W., Ending Tyranny
John Lewis Gaddis has an article in The American Interest arguing that G.W. Bush may have redefined, or more properly resurrected, America’s global mission for the 21st century. In his second inaugural address, Bush announced, “it is the policy of the United States to seek and support the growth of democratic movements and institutions in every nation and culture, with the ultimate goal of ending tyranny in our world.” (Actually, footnote 1 of the piece identifies Gaddis himself as the potential source of this political redirection, but I’ll trade a little self-promotion for a good idea.) As Gaddis rightly points out, this phrasing combines both of Isaiah Berlin’s two concepts of liberty (positive liberty, which imposes a form of liberty on people, and negative liberty, which opposes authority and allows people to choose their future).
But this isn’t what I really want to point out.

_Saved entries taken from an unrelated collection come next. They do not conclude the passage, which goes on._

Definition formatDuration (seconds : option Q) : string :=
  match seconds with
  | None => "0m"
  | Some sec =>
      if Qeq_bool sec 0 || Qltb sec 0 then "0m"
      else if Qltb sec 60 then show (CrashDetector.round sec) ++ "s"
      else if Qltb sec 3600 then show (CrashDetector.round (sec / 60)) ++ "m"
      else
        let h := Qfloor (sec / 3600) in
        let m := CrashDetector.round (mod3600 sec / 60) in
        if (0 <? m)%Z then show h ++ "h " ++ show m ++ "m"
        else show h ++ "h"
  end.

End TimeUtils.

(** ** Location720Card: timeline, playback, lists and the crash handler *)

Module Card.
Import History.

(** The routes of the card are the ones [_loadHistory] stores, each the
    result of [processHistory]; the routes [_loadHistoryFromCoordSensors]
    stores instead hold points and a point count only. *)

(** The integer time value of [new Date(t)]. *)
Definition time_clip (t : Q) : Z :=
  if Qle_bool 0 t then Qfloor t else Qceiling t.

Record Timeline := { tl_start : Z; tl_end : Z; tl_current : Z }.

(** [_onTimelineChange]: the new timeline; the markers are then moved to
    the points found for [tl_current]. *)
Definition _onTimelineChange (value : Q) (tl : Timeline) : Timeline :=
  let range := (tl_end tl - tl_start tl)%Z in
  let offset := (value / 1000 * inject_Z range)%Q in
  {| tl_start := tl_start tl;
     tl_end := tl_end tl;
     tl_current := time_clip (inject_Z (tl_start tl) + offset) |}.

What interests me is that this reflects the concept of justice Peter Marcuse offers in Searching for the Just City. For Bush/Gaddis, the American mission is to eliminate tyranny over a nation’s people. (While “tyranny” is not defined, Gaddis does make clear that democracy can foster tyrannical behavior itself and is thus not necessary directly correlated to freedom from tyranny.) For Marcuse, everyone’s mission is to eliminate dominance and subservience.
The crucial difference [with authority] is that power is based on social, political and economic inequality among people, inequality which is socially created and structurally embedded. The holding of power involves a socially created relationship of domination and subservience among individuals and groups. A just action is one not affected by such relationships
Justice, it would seem, is freedom from tyranny.